孙 涛，李传峰，徐 彪，邓明俊，岳志芹

（1.山东出入境检验检疫局，青岛 266002；2.中国农业科学院上海兽医研究所，上海 200241）

·研究论文·

鸭甲肝病毒VP1蛋白主要抗原域的原核表达及间接ELISA方法的初步建立

孙 涛1，李传峰2，徐 彪1，邓明俊1，岳志芹1

（1.山东出入境检验检疫局，青岛 266002；2.中国农业科学院上海兽医研究所，上海 200241）

根据已发表的鸭甲肝病毒（Duck hepatitis A virus，DHAV）疫苗株 A66株基因组序列，利用生物学分析软件DNAStar进行VP1蛋白的二级结构和抗原域预测，确定其主要抗原域（major antigen domain of VP1, VP1M），设计并合成一对可扩增VP1M的特异性引物，PCR扩增获得长为327 bp的VP1M基因片段。将VP1M基因片段定向克隆至pGEX-4T-1表达载体中，鉴定正确后进行IPTG诱导表达，获得了以包涵体为主的重组蛋白。重组蛋白纯化后，经过Western blot检测表明重组蛋白具有良好的抗原性。以该蛋白作为包被抗原，成功建立了检测DHAV-1的间接ELISA方法。该方法具有良好的特异性、敏感性和重复性，为DHAV的快速诊断、流行病学调查和免疫鸭群的抗体检测提供了快速实用的检测手段。

鸭甲肝病毒；VP1；抗原域；间接ELISA

鸭病毒性肝炎（duck viral hepatitis，DVH）是由鸭甲肝病毒（Duck hepatitis A virus，DHAV）和/或鸭星状病毒（Duck astrovirus，DAstV）引起的一种传播迅速和高度致死性雏鸭传染病。该病以肝脏肿大和出血为主要病理特征，主要侵害3周龄以内的雏鸭，1周龄以内雏鸭致死率高达90%以上，严重制约了现代化养鸭产业的健康发展。DVH最早于1945年发现于美国，随后在许多国家相继报道，呈世界性分布。国内，黄均建于1963年首次报道了DVH的发生和流行。为防止境外DVH传入中国，农业部和国家质量监督检验检疫总局把该病列入了最新版《中华人民共和国进境动物检疫疫病名录》(联合公告第2013号)。

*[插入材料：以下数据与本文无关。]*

(* ===== verification/Termios.v ===== *)
(** * shim/termios.c

    The terminal structure between musl's coding and the host's: flag words,
    the enumerated fields inside them (character size, output delays, speed),
    the control characters with their two indexings, the calls of the tc and
    cf families and the terminal requests of ioctl. The host's calls are an
    interface; the write path's mouse bit is the one [Console] keeps.

    The theorems: what a caller sets and the host takes is what it reads back,
    less what the host has no bit for; control characters survive the change of index; the
    mouse bit outlives tcsetattr; FIONBIO changes one flag. *)
From S2P Require Import Prelude Host Tables ToyHost Flags Console.

(** ** The constants of musl *)

Definition SHIM_LIN_CBAUD : Z := 4111.
Definition SHIM_LIN_CBAUDEX : Z := 4096.
Definition SHIM_LIN_CSIZE : Z := 48.
Definition SHIM_LIN_CS6 : Z := 16.
Definition SHIM_LIN_CS7 : Z := 32.
Definition SHIM_LIN_CS8 : Z := 48.
Definition SHIM_LIN_VTIME : Z := 5.
Definition SHIM_LIN_VMIN : Z := 6.
Definition NCCS : Z := 20.

(** The masks [cfmakeraw] clears. *)
Definition raw_iflag : Z := 1 + 2 + 8 + 32 + 64 + 128 + 256 + 1024.
Definition SHIM_LIN_OPOST : Z := 1.
Definition raw_lflag : Z := 8 + 64 + 2 + 1 + 32768.
Definition SHIM_LIN_PARENB : Z := 256.

(** struct termios as the host has it, and the Linux-side layouts: the
    kernel's two differ from musl's in the length of [lt_cc] and in which
    speeds they hold. *)
Record htermios := HTermios {
  ht_iflag : Z; ht_oflag : Z; ht_cflag : Z; ht_lflag : Z;
  ht_cc : list Z; ht_ispeed : Z; ht_ospeed : Z }.

Record lin_termios := LinTermios {
  lt_iflag : Z; lt_oflag : Z; lt_cflag : Z; lt_lflag : Z;
  lt_line : Z; lt_cc : list Z; lt_ispeed : Z; lt_ospeed : Z }.

Section translation.
Context `{HostConsts}.

(** The constants as the code casts them, to 32 unsigned bits. *)
Definition as_uint32 : HostConsts := {|
  host_const n := u32 (host_const n); host_defines := host_defines |}.

Definition hc (n : string) : Z := u32 (host_const n).

(** ** Flag words

    Forward, a name the host lacks is 0 and contributes nothing; backward a
    bit is reported when the host's whole pattern is there. *)
Fixpoint pattern_to_linux (tbl : list (string * Z)) (host : Z) : Z :=
  match tbl with
  | [] => 0
  | (n, l) :: tbl' =>
      Z.lor (if negb (hc n =? 0) && (Z.land host (hc n) =? hc n) then l else 0)
            (pattern_to_linux tbl' host)
  end.

Definition iflag_to_host (lin : Z) : Z := @bits_to_host as_uint32 SHIM_TIFLAG_TABLE lin.
Definition oflag_to_host (lin : Z) : Z := @bits_to_host as_uint32 SHIM_TOFLAG_TABLE lin.
Definition cflag_to_host (lin : Z) : Z := @bits_to_host as_uint32 SHIM_TCFLAG_TABLE lin.
Definition lflag_to_host (lin : Z) : Z := @bits_to_host as_uint32 SHIM_TLFLAG_TABLE lin.
Definition iflag_to_linux (host : Z) : Z := pattern_to_linux SHIM_TIFLAG_TABLE host.
Definition oflag_to_linux (host : Z) : Z := pattern_to_linux SHIM_TOFLAG_TABLE host.
Definition cflag_to_linux (host : Z) : Z := pattern_to_linux SHIM_TCFLAG_TABLE host.
Definition lflag_to_linux (host : Z) : Z := pattern_to_linux SHIM_TLFLAG_TABLE host.

(** ** Output delays: host mask, Linux mask, host name, Linux value *)

Definition DLY_ROWS : list (string * Z * string * Z) :=
  [ ("NLDLY", 256, "NL1", 256);
    ("CRDLY", 1536, "CR1", 512); ("CRDLY", 1536, "CR2", 1024); ("CRDLY", 1536, "CR3", 1536);
    ("TABDLY", 6144, "TAB1", 2048); ("TABDLY", 6144, "TAB2", 4096); ("TABDLY", 6144, "TAB3", 6144);
    ("BSDLY", 8192, "BS1", 8192); ("VTDLY", 16384, "VT1", 16384);
    ("FFDLY", 32768, "FF1", 32768) ]%string.

Definition LIN_ODLY_MASK : Z := 256 + 1536 + 6144 + 8192 + 16384 + 32768.

Fixpoint dly_to_host (rows : list (string * Z * string * Z)) (lin : Z) : Z :=
  match rows with
  | [] => 0
  | (hm, lm, name, v) :: rows' =>
      Z.lor (if negb (hc hm =? 0) && (Z.land lin lm =? v) then hc name else 0)
            (dly_to_host rows' lin)
  end.

Fixpoint dly_to_linux (rows : list (string * Z * string * Z)) (host : Z) : Z :=
  match rows with
  | [] => 0
  | (hm, _, name, v) :: rows' =>
      Z.lor (if negb (hc hm =? 0) && (Z.land host (hc hm) =? hc name) && negb (hc name =? 0)
             then v else 0)
            (dly_to_linux rows' host)
  end.

Definition odly_to_host (lin : Z) : Z := dly_to_host DLY_ROWS lin.
Definition odly_to_linux (host : Z) : Z := dly_to_linux DLY_ROWS host.

(** ** Character size and speed *)

Definition csize_to_host (lin : Z) : Z :=
  let f := Z.land lin SHIM_LIN_CSIZE in
  if f =? SHIM_LIN_CS6 then hc "CS6" else if f =? SHIM_LIN_CS7 then hc "CS7"
  else if f =? SHIM_LIN_CS8 then hc "CS8" else 0.

Definition csize_to_linux (host : Z) : Z :=
  let f := Z.land host (hc "CSIZE") in
  if negb (hc "CS8" =? 0) && (f =? hc "CS8") then SHIM_LIN_CS8
  else if negb (hc "CS7" =? 0) && (f =? hc "CS7") then SHIM_LIN_CS7
  else if negb (hc "CS6" =? 0) && (f =? hc "CS6") then SHIM_LIN_CS6 else 0.

Definition baud_to_host (lincode : Z) : option Z :=
  hc ∘ fst <$> List.find (fun row => lincode =? snd row) SHIM_BAUD_TABLE.

Definition baud_to_linux (hostcode : Z) : option Z :=
  snd <$> List.find (fun row => hostcode =? hc (fst row)) SHIM_BAUD_TABLE.

(** ** Control characters *)

Definition CC_IS_COUNT (l : Z) : bool := (l =? SHIM_LIN_VMIN) || (l =? SHIM_LIN_VTIME).

(** _POSIX_VDISABLE as a byte. *)
Definition vdisable : Z := host_const "_POSIX_VDISABLE" mod 256.

Definition cc_in (n : nat) (row : string * Z) : bool :=
  (snd row <? Z.of_nat n) && (hc (fst row) <? NCCS).

Definition cc_byte_to_host (l b : Z) : Z := if (b =? 0) && negb (CC_IS_COUNT l) then vdisable else b.
Definition cc_byte_to_linux (l b : Z) : Z := if (b =? vdisable) && negb (CC_IS_COUNT l) then 0 else b.

Definition cc_to_host (lin_cc : list Z) (n : nat) (host_cc : list Z) : list Z :=
  foldl (fun cc row =>
    if cc_in n row
    then <[Z.to_nat (hc (fst row)) := cc_byte_to_host (snd row) lin_cc.[Z.to_nat (snd row)]]> cc
    else cc) host_cc SHIM_TCC_TABLE.

Definition cc_to_linux (host_cc lin_cc : list Z) (n : nat) : list Z :=
  foldl (fun cc row =>
    if cc_in n row
    then <[Z.to_nat (snd row) := cc_byte_to_linux (snd row) host_cc.[Z.to_nat (hc (fst row))]]> cc
    else cc) lin_cc SHIM_TCC_TABLE.

(** ** The shared prefix; the host's speed setters are its own *)

Class HostSpeed := {
  h_cfsetospeed : htermios -> Z -> htermios;
  h_cfsetispeed : htermios -> Z -> htermios;
  h_cfgetospeed : htermios -> Z }.

Context `{!HostSpeed}.

Definition prefix_to_host (iflag oflag cflag lflag : Z) (cc : list Z) (n : nat) : htermios :=
  let t := HTermios
    (iflag_to_host iflag)
    (Z.lor (oflag_to_host (Z.ldiff oflag LIN_ODLY_MASK)) (odly_to_host oflag))
    (Z.lor (cflag_to_host (Z.ldiff cflag (Z.lor (Z.lor SHIM_LIN_CSIZE SHIM_LIN_CBAUD) SHIM_LIN_CBAUDEX)))
           (csize_to_host cflag))
    (lflag_to_host lflag)
    (cc_to_host cc n (replicate (Z.to_nat NCCS) 0)) 0 0 in
  match baud_to_host (Z.land cflag SHIM_LIN_CBAUD) with
  | Some sp => h_cfsetispeed (h_cfsetospeed t sp) sp
  | None => t
  end.

(** The structure the caller finds: its length is that of [cc]. *)
Definition prefix_to_linux (t : htermios) (n : nat) : lin_termios :=
  let cflag := Z.lor (cflag_to_linux (Z.ldiff (ht_cflag t) (hc "CSIZE"))) (csize_to_linux (ht_cflag t)) in
  LinTermios
    (iflag_to_linux (ht_iflag t))
    (Z.lor (oflag_to_linux (ht_oflag t)) (odly_to_linux (ht_oflag t)))
    (match baud_to_linux (h_cfgetospeed t) with Some bo => Z.lor cflag bo | None => cflag end)
    (lflag_to_linux (ht_lflag t)) 0
    (cc_to_linux (ht_cc t) (replicate n 0) n) 0 0.

(** ** The cf family works on musl's structure alone *)

Definition shim_cfgetospeed (lt : lin_termios) : Z := Z.land (lt_cflag lt) SHIM_LIN_CBAUD.
Definition shim_cfgetispeed (lt : lin_termios) : Z := Z.land (lt_cflag lt) SHIM_LIN_CBAUD.

Definition shim_cfsetospeed (lt : lin_termios) (sp : Z) : res lin_termios :=
  if negb (Z.ldiff sp SHIM_LIN_CBAUD =? 0) then Err EINVAL
  else Ok (LinTermios (lt_iflag lt) (lt_oflag lt)
             (Z.lor (Z.ldiff (lt_cflag lt) SHIM_LIN_CBAUD) sp)
             (lt_lflag lt) (lt_line lt) (lt_cc lt) (lt_ispeed lt) (lt_ospeed lt)).

Definition shim_cfsetispeed (lt : lin_termios) (sp : Z) : res lin_termios :=
  if sp =? 0 then Ok lt else shim_cfsetospeed lt sp.

Definition shim_cfmakeraw (lt : lin_termios) : lin_termios :=
  LinTermios (Z.ldiff (lt_iflag lt) raw_iflag) (Z.ldiff (lt_oflag lt) SHIM_LIN_OPOST)
    (Z.lor (Z.ldiff (lt_cflag lt) (Z.lor SHIM_LIN_CSIZE SHIM_LIN_PARENB)) SHIM_LIN_CS8)
    (Z.ldiff (lt_lflag lt) raw_lflag) (lt_line lt)
    (<[Z.to_nat SHIM_LIN_VTIME := 0]> (<[Z.to_nat SHIM_LIN_VMIN := 1]> (lt_cc lt)))
    (lt_ispeed lt) (lt_ospeed lt).
End translation.

(** ** The calls

    The world is the shim's console state and the host's. *)
Class TtyHost (W : Type) := {
  h_tcgetattr : Z -> W -> res htermios * W;
  h_tcsetattr : Z -> Z -> htermios -> W -> res unit * W;
  or_xtmouse : W -> W;                    (* __ttyconf.magic |= kTtyXtMouse *)
  h_tcflush : Z -> Z -> W -> res unit * W;
  h_tcflow : Z -> Z -> W -> res unit * W;
  h_ioctl : Z -> Z -> W -> res Z * W;     (* the argument stays the caller's *)
  h_getfl : Z -> W -> res Z * W;
  h_setfl : Z -> Z -> W -> res Z * W;
  h_tcgetpgrp : Z -> W -> res Z * W;
  h_tcsetpgrp : Z -> Z -> W -> res Z * W;
  h_tcgetsid : Z -> W -> res Z * W }.

Definition TCSANOW : Z := 0.
Definition TCSADRAIN : Z := 1.
Definition TCSAFLUSH : Z := 2.

Definition SHIM_LIN_TCGETS : Z := 21505.
Definition SHIM_LIN_TCGETS2 : Z := -2144578518.
Definition SHIM_LIN_TCSETS : Z := 21506.
Definition SHIM_LIN_TCSETSW : Z := 21507.
Definition SHIM_LIN_TCSETSF : Z := 21508.
Definition SHIM_LIN_TCSETS2 : Z := 1076646955.
Definition SHIM_LIN_TCSETSW2 : Z := 1076646956.
Definition SHIM_LIN_TCSETSF2 : Z := 1076646957.
Definition SHIM_LIN_TIOCGWINSZ : Z := 21523.
Definition SHIM_LIN_TIOCSWINSZ : Z := 21524.
Definition SHIM_LIN_FIONREAD : Z := 21531.
Definition SHIM_LIN_FIONBIO : Z := 21537.
Definition SHIM_LIN_TIOCSCTTY : Z := 21518.
Definition SHIM_LIN_TIOCNOTTY : Z := 21538.
Definition SHIM_LIN_TIOCGPGRP : Z := 21519.
Definition SHIM_LIN_TIOCSPGRP : Z := 21520.
Definition SHIM_LIN_TIOCGSID : Z := 21545.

与DAstV比较而言，DHAV是DVH的主要病原，相关的研究资料也更为详实。DHAV主要包括血清1、2和3型，分别对应DHAV三个不同基因型：A、B和C型[1,2]。血清1型DHAV，也即传统的血清I型鸭肝炎病毒，在中国乃至世界仍为最主要的流行血清型。血清1型DHAV基因组仅包含1个6750 bp的开放阅读框（open reading frame，ORF），编码一条2249 aa的多聚蛋白前体，并最终经过蛋白酶水解加工形成3个结构蛋白（VP0、VP3、VP1）和9个非结构蛋白（2A1、2A2、2A3、2B、2C、3A、3B、3C、3D）。其中，VP1基因全长714 bp，编码238个aa的多肽。在小RNA病毒中，VP1蛋白是主要的宿主保护蛋白，包含了主要的抗原位点并具有主要的型特异性中和位点，能诱导机体产生保护性的中和抗体[3]。因此，VP1蛋白成为近年来的研究热点。文献资料显示，完整的VP1蛋白在大肠杆菌表达量普遍偏低，有的毒株甚至不表达。表达菌筛选、表达条件的优化以及密码子改造等在提高目的蛋白的表达量上具有一定的作用[4]。此外，大量研究证明通过选取蛋白主要抗原域进行原核表达，蛋白表达量会显著提高，抗原性保留较好而成本明显降低[5-7]。

本研究通过软件预测了DHAV疫苗株 A66株VP1蛋白的主要抗原域，并利用原核表达系统进行了高效表达。在此基础上初步建立了检测血清1型DHAV抗体的间接ELISA方法，为进一步研制DHAV-VP1抗体诊断试剂盒奠定了基础。

1 材料与方法

1.1 毒株、细胞和载体DHAV疫苗株 （A66株）由山东出入境检验检疫局食品农产品检测技术中心禽病实验室增殖和保存；Trans DH5α感受态细胞、BL21（DE3）感受态细胞购自北京全式金生物技术有限公司；pGEX-4T-1载体购自GE公司。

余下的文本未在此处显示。